▶ **SUPPLIED INFORMATION**
= = = = =
Lemma end_of_file_last f n got id o w : holds f n got w -> ota_type f = QM_BLE_OTA_TYPE_BLE -> got `prefix_of` n -> Z.of_nat (length n) < 2 ^ 32 -> Z.of_nat (length got) = file_size f ->
  exists w', end_of_file post id o w = Ret (true, w') /\ received f n got w'.
Proof.
  intros [Hf Hr Hs (rest & back & Hb & Hlb & Hlr & Ho & Hg)] Ht Hn Hn2 Hl. unfold end_of_file. next. rewrite Hs, Hf, Ht. destruct (Z.geb_spec (Z.of_nat (length got)) (file_size f)); [|lia].
  change (QM_BLE_OTA_TYPE_BLE =? QM_BLE_OTA_TYPE_BLE) with true. change (QM_BLE_OTA_TYPE_BLE =? QM_BLE_OTA_TYPE_MCU) with false. rewrite andb_false_r. cbn match.
  assert (exists h off, (if negb (ota_buf_offset (ctx w) =? 0) then write_buffer o else mret (Some o)) w = Ret (Some off, with_flash h w) /\ written h = got /\ room h n) as (h & off & Hw & Hh & Hrh).
  { rewrite Ho. destruct rest as [|x rest].
    - exists (flash w), o. split; [by destruct w|]. by rewrite Hg, app_nil_r.
    - change (negb (Z.of_nat (length (x :: rest)) =? 0)) with true. cbn match. assert (length got = length (written (flash w)) + length (x :: rest))%nat as Hlg by (rewrite Hg, length_app; done).
      destruct (write_buffer_step w n o (x :: rest) back) as (h & off & Hw & Hh & Hrh); [done|done|done|done|by rewrite <- Hg|done|by rewrite Hs, Hlg|]. exists h, off. by rewrite Hg. }
  erewrite ota_bind; [|erewrite (ota_bind _ _ _ _ _ Hw); next; next; reflexivity]. cbn beta iota. next. eexists. split; [reflexivity|]. done.
Qed.

(** *** A message with data *)

Lemma data_message f n got p i w : holds f n got w -> status (ctx w) = QM_BLE_OTA_STATE_DATA -> next_seq (ctx w) = Z.of_nat (i mod 16) ->
  ota_type f = QM_BLE_OTA_TYPE_BLE -> 0 < file_size f -> (length p <= 256)%nat -> (got ++ p) `prefix_of` n -> Z.of_nat (length n) < 2 ^ 32 ->
  exists o w', holds f n (got ++ p) w' /\ status (ctx w') = QM_BLE_OTA_STATE_DATA /\ next_seq (ctx w') = Z.of_nat (S i mod 16) /\
    forall w'', end_of_file post (Z.of_nat (i mod 16)) o w' = Ret (true, w'') -> qm_ble_ota_dispatcher post stale (Z.of_nat (i mod 16)) Ble.QM_BLE_CMD_OTA_DATA p w = Ret (QB_SUCCESS, w'').
Proof.
  intros Hh Hst Hq Ht Hz Hp Hn Hn2. pose proof (Nat.mod_upper_bound i 16 ltac:(lia)) as Hi. set (id := Z.of_nat (i mod 16)) in *.
  set (w1 := with_ctx (set_msg_id id (set_timeouts 0 (set_seq (u8 (next_seq (ctx w) + 1)) (set_status QM_BLE_OTA_STATE_DATA (ctx w))))) w).
  destruct (fill_buffer_step f n got p w1) as (o & w2 & Hf & Hh2 & Hs2 & Hq2); [by apply (holds_frame _ _ _ w)|done|done|done|done|done|].
  destruct (end_of_loop_step f n (got ++ p) id i w2) as (w3 & Hl & Hh3 & Hs3 & Hq3); [done| |].
  { rewrite Hq2. change (next_seq (ctx w1)) with (u8 (next_seq (ctx w) + 1)). rewrite Hq. unfold id. rewrite u8_id by (widths; lia). lia. }
  exists o, w3. split; [done|]. split; [by rewrite Hs3, Hs2|]. split; [done|]. intros w4 He.
  unfold qm_ble_ota_dispatcher. next. rewrite Hst. change (Ble.QM_BLE_CMD_OTA_DATA =? Ble.QM_BLE_CMD_OTA_QUERY_VER) with false. change (Ble.QM_BLE_CMD_OTA_DATA =? Ble.QM_BLE_CMD_OTA_REQUEST) with false.
  change (Ble.QM_BLE_CMD_OTA_DATA =? Ble.QM_BLE_CMD_OTA_DATA) with true. cbn match. rewrite (bool_decide_true (QM_BLE_OTA_STATE_DATA = QM_BLE_OTA_STATE_DATA)) by done. cbn [negb]. rewrite andb_false_r.
  assert (qm_ble_ota_data_handle post id p w = Ret (0, w4)) as Hd.
  { unfold qm_ble_ota_data_handle. next. rewrite Hq, Z.eqb_refl. do 4 next. change (with_ctx _ _) with w1. rewrite (ota_bind _ _ _ _ _ Hf), (ota_bind _ _ _ _ _ Hl), (ota_bind _ _ _ _ _ He). done. }
  erewrite ota_bind; [|rewrite (ota_bind _ _ _ _ _ Hd); reflexivity]. done.
Qed.

Lemma data_received f n pieces i got w : holds f n got w -> status (ctx w) = QM_BLE_OTA_STATE_DATA -> next_seq (ctx w) = Z.of_nat (i mod 16) ->
  ota_type f = QM_BLE_OTA_TYPE_BLE -> pieces <> [] -> List.Forall (fun p => (0 < length p <= 256)%nat) pieces -> got ++ concat pieces = n -> Z.of_nat (length n) < 2 ^ 32 -> file_size f = Z.of_nat (length n) ->
  exists w', run (data_messages i pieces) w = Ret (tt, w') /\ received f n (got ++ concat pieces) w'.
Proof.
  revert i got w. induction pieces as [|p pieces IH]; intros i got w Hh Hst Hq Ht Hne Hp Hn Hn2 Hs; [done|]. apply Forall_cons in Hp as [Hp1 Hp2]. subst n. cbn [concat] in *.
  assert (length (got ++ p ++ concat pieces) = length got + length p + length (concat pieces))%nat as Hlen by (rewrite !length_app; lia).
  destruct (data_message f _ got p i w Hh Hst Hq Ht) as (o & w1 & Hh1 & Hst1 & Hq1 & Hrun); [lia|lia|by exists (concat pieces); rewrite <- app_assoc|done|]. cbn [data_messages run].
  destruct pieces as [|p' pieces].
  - cbn [concat] in *. rewrite app_nil_r in *. destruct (end_of_file_last f _ (got ++ p) (Z.of_nat (i mod 16)) o w1 Hh1 Ht) as (w2 & He & Hr); [done|done|by rewrite Hs|].
    exists w2. rewrite (ota_bind _ _ _ _ _ (Hrun w2 He)). split; [done|]. exact Hr.
  - rewrite (ota_bind _ _ _ _ _ (Hrun w1 (end_of_file_more f _ _ _ _ w1 Hh1 ltac:(rewrite Hs, Hlen, length_app; cbn [concat]; rewrite length_app; inversion Hp2; lia)))).
    rewrite app_assoc in *. apply IH; done.
Qed.

(** *** The request *)

Definition announced (k : digest) (v : qm_ble_ver_t) (value : list Z) (size : Z) : qm_ble_ota_file_t :=
  mk_file QM_BLE_OTA_TYPE_BLE (hash_id k) (Z.of_nat (digest_size k)) (value ++ replicate (64 - digest_size k) 0) size v.

Lemma request_parsed k v value size : length value = digest_size k -> is_u32 size ->
  qm_ble_ota_req_parse (request k v value size) blank_file = Ret (0, announced k v value size).
Proof.
  intros Hl Hs. unfold qm_ble_ota_req_parse, request. set (tail := [B 3 size; B 2 size; B 1 size; B 0 size]). set (head := [QM_BLE_OTA_TYPE_BLE; main_ver v; sub_ver v; fix_ver v; hash_id k]).
  assert (hash_len_get (hash_id k) = Z.of_nat (digest_size k)) as Hh by by destruct k. assert (digest_size k <= 16)%nat as Hd by (destruct k; cbn; lia).
  assert (Z.of_nat (length (head ++ value ++ tail)) = 9 + Z.of_nat (digest_size k)) as -> by (rewrite !length_app, Hl; cbn; lia).
  rewrite (proj2 (Z.eqb_neq _ _)) by lia. change ((head ++ value ++ tail) !! 0%nat) with (Some QM_BLE_OTA_TYPE_BLE). cbn [of_option]. rewrite StrUtil.step_ret. change (is_valid_ota_type QM_BLE_OTA_TYPE_BLE) with true. cbn [negb].
  rewrite (proj2 (Z.ltb_ge _ 3)) by lia. change ((head ++ value ++ tail) !! 1%nat) with (Some (main_ver v)). change ((head ++ value ++ tail) !! 2%nat) with (Some (sub_ver v)). change ((head ++ value ++ tail) !! 3%nat) with (Some (fix_ver v)).
  cbn [of_option]. rewrite !StrUtil.step_ret. rewrite (proj2 (Z.ltb_ge _ 1)) by lia. change ((head ++ value ++ tail) !! 4%nat) with (Some (hash_id k)). cbn [of_option]. rewrite StrUtil.step_ret.
  assert (is_valid_hash_type (hash_id k) = true) as -> by by destruct k. cbn [negb]. rewrite Hh, (proj2 (Z.ltb_ge (_ - 5) _)) by lia.
  rewrite (BleLink.slice_at head value tail 5 (Z.of_nat (digest_size k)) eq_refl ltac:(by rewrite Hl)). cbn [of_option]. rewrite StrUtil.step_ret. cbn [hash_value blank_file].
  pose proof (BleLink.splice_at [] (replicate (digest_size k) 0) value (replicate (64 - digest_size k) 0) 0 eq_refl ltac:(by rewrite length_replicate, Hl)) as Hsp.
  rewrite app_nil_l, app_nil_l, <- replicate_add, Nat.add_comm, Nat.sub_add in Hsp by lia. unfold blank_file, QM_BLE_HASH_MAX_SIZE. cbn [hash_value]. rewrite Hsp. cbn [of_option]. rewrite StrUtil.step_ret. rewrite (proj2 (Z.ltb_ge _ 4)) by lia.
  rewrite (app_assoc head value tail), <- (app_nil_r tail) at 1. rewrite (BleLink.slice_at (head ++ value) tail []) by (rewrite ?length_app, ?Hl; cbn; lia). cbn [of_option]. rewrite StrUtil.step_ret.
  rewrite (proj2 (Z.eqb_eq _ _)) by lia. cbn [negb ota_type hash hash_len hash_value ver]. unfold tail. rewrite be_swapped by done. by destruct v.
Qed.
= = = = =
▶ **TASK GOAL**
Scan the data above; copy every line where "match" appears.

▶ **REPLY TO THE EXERCISE**
  change (QM_BLE_OTA_TYPE_BLE =? QM_BLE_OTA_TYPE_BLE) with true. change (QM_BLE_OTA_TYPE_BLE =? QM_BLE_OTA_TYPE_MCU) with false. rewrite andb_false_r. cbn match.
    - change (negb (Z.of_nat (length (x :: rest)) =? 0)) with true. cbn match. assert (length got = length (written (flash w)) + length (x :: rest))%nat as Hlg by (rewrite Hg, length_app; done).
  change (Ble.QM_BLE_CMD_OTA_DATA =? Ble.QM_BLE_CMD_OTA_DATA) with true. cbn match. rewrite (bool_decide_true (QM_BLE_OTA_STATE_DATA = QM_BLE_OTA_STATE_DATA)) by done. cbn [negb]. rewrite andb_false_r.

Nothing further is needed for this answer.